Zinc picolinate or bisglycinate at 25-30 mg daily is appropriate for correcting deficiency. Excess zinc above 40 mg daily long-term can deplete copper — 1-2 mg of copper alongside is advisable.

Vitamin D and Testosterone

The relationship between vitamin D and testosterone was demonstrated in a landmark 2011 randomized trial in Hormone and Metabolic Research: men supplementing 3,332 IU of vitamin D daily for 12 months had significantly higher testosterone than placebo — an average increase of 25.2%. This is a substantial effect, and the association is supported by epidemiological data showing that men with higher vitamin D levels consistently have higher testosterone.

Vitamin D receptors are present in testicular Leydig cells, where testosterone is synthesized, suggesting a direct regulatory role. Targeting serum 25-OH vitamin D levels of 50-80 ng/mL is the practical goal.

Fenugreek: The Libido and Free Testosterone Herb

Fenugreek (Trigonella foenum-graecum) appears to support testosterone through two mechanisms: inhibiting aromatase (reducing testosterone-to-estrogen conversion) and inhibiting 5-alpha reductase (reducing testosterone-to-DHT conversion in tissues where this pathway dominates). The net effect in several trials has been higher free testosterone and improved libido.

A 2011 study in Phytotherapy Research found that 600 mg of fenugreek extract daily for 6 weeks significantly improved sexual arousal, energy, and well-being with an increase in free testosterone. Standardized fenugreek extract (50% fenusides) at 500-600 mg daily is the research dose.

Boron: The Overlooked Testosterone Mineral

Boron is a trace element rarely discussed in testosterone conversations but supported by interesting research. A 2011 pilot study found that 10 mg of boron daily for one week significantly increased free testosterone from 11.83 to 15.18 ng/dL — a 28% increase — while also reducing estradiol by 39%. Boron appears to reduce sex hormone binding globulin (SHBG), which binds and inactivates testosterone, thereby increasing the bioavailable fraction. 6-10 mg of boron glycinate daily is the typical dose.

What Does Not Work

Tribulus terrestris, despite widespread marketing as a testosterone booster, has consistently failed to show significant testosterone elevation in well-controlled human trials in men with normal testosterone. It may have some libido-enhancing effects via non-androgenic mechanisms, but testosterone elevation claims are not substantiated.
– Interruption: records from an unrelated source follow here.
(* ===== verification/InteractionHub.v ===== *)
(** * Replay-to-live subscriptions

    [src/crates/alloyport-server/src/interaction/hub.rs]: the hub stores
    an event first and publishes it afterwards, outside of the store's
    lock, so that calls publish in any order; a subscriber replays the
    durable log up to the number it saw when it subscribed and then
    follows its channel.  What [broadcast::Receiver::recv] returns is an
    argument: the channel is tokio's, and all that is used of it is that
    it only yields what was sent. *)

From stdpp Require Import base strings gmap sorting numbers list sets.
From S2P Require Import Prelude Digest RunEvents Interactions.

Local Open Scope N_scope.

(** [enum SubscriptionError]. *)
Inductive SubscriptionError :=
| SubscriptionStore (e : InteractionError)
| SlowConsumer (last_sequence skipped_notifications : N)
| SequenceGap (expected_sequence observed_sequence : N)
| SubscriptionClosed.

(** What [receiver.recv()] returns. *)
Inductive RecvAnswer (V : Type) :=
| Received (envelope : EventEnvelope V)
| Lagged (skipped : N)
| ChannelClosed.
Arguments Received {V}. Arguments Lagged {V}. Arguments ChannelClosed {V}.

(** [struct InteractionSubscription]; the store is read where it is used. *)
Record InteractionSubscription (V : Type) := MkSubscription {
  is_run_id : string;
  is_last_sequence : N;
  is_replay_through : N;
  is_replay_batch_size : N;
  is_replay : list (EventEnvelope V);
  is_terminated : bool;
}.
Arguments MkSubscription {V}. Arguments is_run_id {V}. Arguments is_last_sequence {V}.
Arguments is_replay_through {V}. Arguments is_replay_batch_size {V}. Arguments is_replay {V}.
Arguments is_terminated {V}.
Lemma op_transition_Ok o s o' :
  op_transition o s = Ok o' <->
  op_is_terminal s = false /\ op_can_transition_to (op_status o) s = true
  /\ o' = MkOp (op_schema_version o) (op_spec o) s (op_result_digest o) (op_receipt_digests o).
Proof. unfold op_transition. rewrite !guard_bind_Ok, negb_false_iff. naive_solver. Qed.

Lemma op_finish_Ok o s d rs o' :
  op_finish o s d rs = Ok o' <->
  op_is_terminal s = true /\ op_can_transition_to (op_status o) s = true
  /\ o' = MkOp (op_schema_version o) (op_spec o) s (Some d) rs.
Proof.
  unfold op_finish. rewrite guard_bind_Ok, orb_false_iff, !negb_false_iff. naive_solver.
Qed.

Lemma op_terminal_closed s s' : op_is_terminal s = true -> op_can_transition_to s s' = false.
Proof. by destruct s. Qed.

Lemma op_wf_new spec o : op_new spec = Ok o -> op_wf o.
Proof. intros ->%op_new_Ok. split; [done|]. by intros [? ?]. Qed.

Lemma op_wf_transition o s o' : op_wf o -> op_transition o s = Ok o' -> op_wf o'.
Proof.
  intros Hwf (Hs & Hc & ->)%op_transition_Ok. unfold op_wf in *. cbn. rewrite Hs.
  split; [done|]. intros H%Hwf. by rewrite op_terminal_closed in Hc.
Qed.

Lemma op_wf_finish o s d rs o' : op_finish o s d rs = Ok o' -> op_wf o'.
Proof. intros (Hs & Hc & ->)%op_finish_Ok. by split. Qed.

#[global] Arguments op_new : simpl never.
#[global] Arguments op_transition : simpl never.
#[global] Arguments op_finish : simpl never.

End ToolOp.

(** ** Candidate search *)

Module Search.

(** [enum SearchPhase], [enum SearchStatus]. *)
Inductive SearchPhase := Drafting | Refining.
Inductive SearchStatus :=
| Created | Running | Suspended | Completed | Exhausted | Cancelled | Failed.

#[global] Instance SearchPhase_eq_dec : EqDecision SearchPhase.
Proof. solve_decision. Defined.
#[global] Instance SearchStatus_eq_dec : EqDecision SearchStatus.
Proof. solve_decision. Defined.

Definition SearchStatus_debug (s : SearchStatus) : string :=
  match s with
  | Created => "Created" | Running => "Running" | Suspended => "Suspended"
  | Completed => "Completed" | Exhausted => "Exhausted" | Cancelled => "Cancelled"
  | Failed => "Failed"
  end.

(** [SearchStatus::can_transition_to]. *)
Definition search_can_transition_to (self next : SearchStatus) : bool :=
  match self, next with
  | Created, (Running | Cancelled | Failed)
  | Running, (Suspended | Completed | Exhausted | Cancelled | Failed)
  | Suspended, (Running | Cancelled | Failed) => true
  | _, _ => false
  end.

(** [struct SearchRunSpec]. *)
Record SearchRunSpec := MkSearchRunSpec {
  ss_id : SearchRunId;
  ss_task_id : TaskId;
  ss_migration_spec_digest : Sha256Digest;
  ss_selection_policy_digest : Sha256Digest;
  ss_budget_snapshot_digest : Sha256Digest;
}.

Definition SEARCH_RUN_SCHEMA_V1 : N := 1.

(** [struct SearchRunRecord]. *)
Record SearchRunRecord := MkSearch {
  sr_schema_version : N;
  sr_spec : SearchRunSpec;
  sr_status : SearchStatus;
  sr_phase : SearchPhase;
  sr_candidate_ids : list CandidateId;
  sr_incumbent_candidate_id : option CandidateId;
}.

(** [SearchRunRecord::new]. *)
Definition search_new (spec : SearchRunSpec) : SearchRunRecord :=
  MkSearch SEARCH_RUN_SCHEMA_V1 spec Created Drafting [] None.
D-aspartic acid (DAA) showed promise in early trials but subsequent well-designed studies found no significant testosterone elevation in men with normal baseline levels. It may work in a narrow context of below-average testosterone.

FAQ

Q: Can supplements restore testosterone to youthful levels? A: Supplements work best for men with low-normal or deficient testosterone. They can produce meaningful improvements (10-30%) but are unlikely to match the effects of testosterone replacement therapy for clinically deficient men.

Q: How long before testosterone supplements show effects? A: Noticeable improvements in energy and libido may appear within 2-4 weeks. Measured testosterone changes typically require 6-12 weeks of consistent supplementation.

Q: Do testosterone supplements work for women? A: Women can benefit from supplements that optimize adrenal DHEA and reduce cortisol (the primary drivers of female testosterone), but approaches differ from men. Direct androgenic supplementation is not typically appropriate.

Q: Is it safe to combine multiple testosterone supplements? A: A stack of ashwagandha, vitamin D, zinc, and boron is generally safe and complementary. Avoid excessive dosing of any single nutrient and monitor with bloodwork every 3-6 months.